Go through the data line by line from the top, retyping each exactly, and end with the line that contains "written by the".

___ DATASET ENTRIES

(* ===== verification/Limits.v ===== *)
(** * Limits of a workspace (routes/concurrency.py, routes/spend.py)

    What an admin sets and every member reads: the limits of a workspace's
    queue, the budget of a provider, and the spend caps.  The budgets are
    written by the service role in a transaction of its own. *)

From S2P Require Import Prelude Models Database Outbox Text Assignments Budgets Spend StudioModels.
From S2P Require Import Accounts.

Record ConcurrencyLimitsOut : Type := mk_limits_out {
  lo_max_concurrent_assignments : Z;
  lo_max_per_scheduler_tick : Z;
  lo_queue_soft_limit : Z;
  lo_queue_hard_limit : Z;
  lo_pending_depth : Z;
  lo_in_flight : Z;
  lo_backpressure_state : BackpressureState
}.

(** the answer, once the caller passed its guard *)
Definition concurrency_of (workspace_id : id) : M ConcurrencyLimitsOut :=
limit ← session_get w_limits workspace_id;
bp ← session_get w_backpressure workspace_id;
depth ← pending_depth workspace_id;
inflight ← select_count w_assignments
  (λ _ a, in_workspace workspace_id (asn_workspace_id a) && in_flight a);
let or_limit (f : WorkspaceConcurrencyLimit → Z) (dflt : Z) :=
  match limit with Some l => f l | None => dflt end in
mret {| lo_max_concurrent_assignments := or_limit lim_max_concurrent_assignments 10;
        lo_max_per_scheduler_tick := or_limit lim_max_per_scheduler_tick 5;
        lo_queue_soft_limit := or_limit lim_queue_soft_limit 50;
        lo_queue_hard_limit := or_limit lim_queue_hard_limit 200;
        lo_pending_depth := depth;
        lo_in_flight := inflight;
        lo_backpressure_state := match bp with Some b => bps_state b | None => NORMAL end |}.

Definition get_concurrency (workspace_id : id) (user : AuthenticatedUser) : SM ConcurrencyLimitsOut :=
require_workspace_member workspace_id user;;
on_world (concurrency_of workspace_id).

(** each field at least 1, by its schema *)
Record ConcurrencyLimitsUpdate : Type := mk_limits_update {
  lu_max_concurrent_assignments : option Z;
  lu_max_per_scheduler_tick : option Z;
  lu_queue_soft_limit : option Z;
  lu_queue_hard_limit : option Z
}.

Definition limits_out_of_order : exn := HTTPException 422 "queue_hard_limit must be >= queue_soft_limit".

Definition updated_limit (payload : ConcurrencyLimitsUpdate) (l : WorkspaceConcurrencyLimit) :
  WorkspaceConcurrencyLimit :=
mk_limit (default (lim_max_concurrent_assignments l) (lu_max_concurrent_assignments payload))
  (default (lim_max_per_scheduler_tick l) (lu_max_per_scheduler_tick payload))
  (default (lim_queue_soft_limit l) (lu_queue_soft_limit payload))
  (default (lim_queue_hard_limit l) (lu_queue_hard_limit payload)).

Definition put_concurrency (workspace_id : id) (user : AuthenticatedUser)
  (payload : ConcurrencyLimitsUpdate) : SM ConcurrencyLimitsOut :=
require_workspace_admin workspace_id user;;
if match lu_queue_soft_limit payload, lu_queue_hard_limit payload with
   | Some soft, Some hard => hard <? soft
   | _, _ => false
   end
then raise limits_out_of_order else
limit ← on_world (session_get w_limits workspace_id);
match limit with
| None =>
    let soft := default 50 (lu_queue_soft_limit payload) in
    let hard := default 200 (lu_queue_hard_limit payload) in
    if hard <? soft then raise limits_out_of_order else
    on_world uuid4;;
    on_world (insert_row w_limits workspace_id
      (mk_limit (default 10 (lu_max_concurrent_assignments payload))
         (default 5 (lu_max_per_scheduler_tick payload)) soft hard))
| Some _ =>
    on_world (modify w_limits workspace_id (updated_limit payload));;
    limit ← on_world (the w_limits workspace_id);
    if lim_queue_hard_limit limit <? lim_queue_soft_limit limit then raise limits_out_of_order
    else mret tt
end;;
on_world flush;;
lift_result (audit "concurrency_limits_updated"
  ["workspace_id"; "max_concurrent_assignments"; "max_per_scheduler_tick"; "queue_soft_limit";
   "queue_hard_limit"]);;
on_world (concurrency_of workspace_id).

(** [.order_by(provider.asc())] *)
Definition by_provider (a b : (id * string) * ProviderConcurrencyBudget) : bool :=
match String.compare a.1.2 b.1.2 with Gt => false | _ => true end.

Definition list_provider_budgets (workspace_id : id) (user : AuthenticatedUser) :
  SM (list ((id * string) * ProviderConcurrencyBudget)) :=
require_workspace_member workspace_id user;;
l ← on_world (select w_budgets (λ k _, in_workspace workspace_id k.1));
mret (order_by by_provider l).

Definition upsert_provider_budget (workspace_id : id) (user : AuthenticatedUser) (provider : string)
  (max_concurrent : Z) : SM unit :=
require_workspace_admin workspace_id user;;
existing ← on_world (session_get w_budgets (workspace_id, provider));
match existing with
| None =>
    on_world uuid4;;
    on_world (insert_row w_budgets (workspace_id, provider) (mk_budget max_concurrent))
| Some _ =>
    on_world (modify w_budgets (workspace_id, provider)
      (λ b, b <| bud_max_concurrent := max_concurrent |>))
end;;
on_world flush;;
lift_result (audit "provider_budget_upserted" ["workspace_id"; "provider"; "max_concurrent"]).

Definition delete_provider_budget (workspace_id : id) (user : AuthenticatedUser) (provider : string) :
  SM unit :=
require_workspace_admin workspace_id user;;
existing ← on_world (session_get w_budgets (workspace_id, provider));
match existing with
| None => raise (HTTPException 404 "provider budget not found")
| Some _ =>
    on_world (update w_budgets (delete (workspace_id, provider)));;
    on_world flush;;
    lift_result (audit "provider_budget_deleted" ["workspace_id"; "provider"])
end.

(** ** Spend caps (routes/spend.py) *)

(** each amount at least 0, by its schema *)
Record SpendUpdateIn : Type := mk_spend_update {
  su_daily_cap_usd : option usd;
  su_monthly_cap_usd : option usd
}.
Definition spend_update_ok (payload : SpendUpdateIn) : Prop :=
(∀ d, su_daily_cap_usd payload = Some d → 0 ≤ d) ∧
(∀ m, su_monthly_cap_usd payload = Some m → 0 ≤ m).

Definition get_spend (workspace_id : id) (user : AuthenticatedUser) : SM SpendSnapshot :=
require_workspace_member workspace_id user;;
on_world (spend_snapshot workspace_id).

Definition update_spend `{Settings} (workspace_id : id) (user : AuthenticatedUser)
  (payload : SpendUpdateIn) : SM SpendSnapshot :=
require_workspace_admin workspace_id user;;
match su_daily_cap_usd payload, su_monthly_cap_usd payload with
| None, None =>
    raise (HTTPException 422 "at least one of daily_cap_usd or monthly_cap_usd is required")
| Some daily, Some monthly =>
    if monthly <? daily then raise (HTTPException 422 "daily_cap_usd cannot exceed monthly_cap_usd")
    else mret tt
| _, _ => mret tt
end;;
actor_id ← lift_result (user_uuid user);
on_world (update_workspace_spend_cap workspace_id actor_id (su_daily_cap_usd payload)
  (su_monthly_cap_usd payload));;
lift_result (audit "spend_cap_updated" ["workspace_id"; "daily_cap_usd"; "monthly_cap_usd"]);;
on_world (spend_snapshot workspace_id).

______

● WRITTEN REPLY
(* ===== verification/Limits.v ===== *)
(** * Limits of a workspace (routes/concurrency.py, routes/spend.py)

    What an admin sets and every member reads: the limits of a workspace's
    queue, the budget of a provider, and the spend caps.  The budgets are
    written by the service role in a transaction of its own. *)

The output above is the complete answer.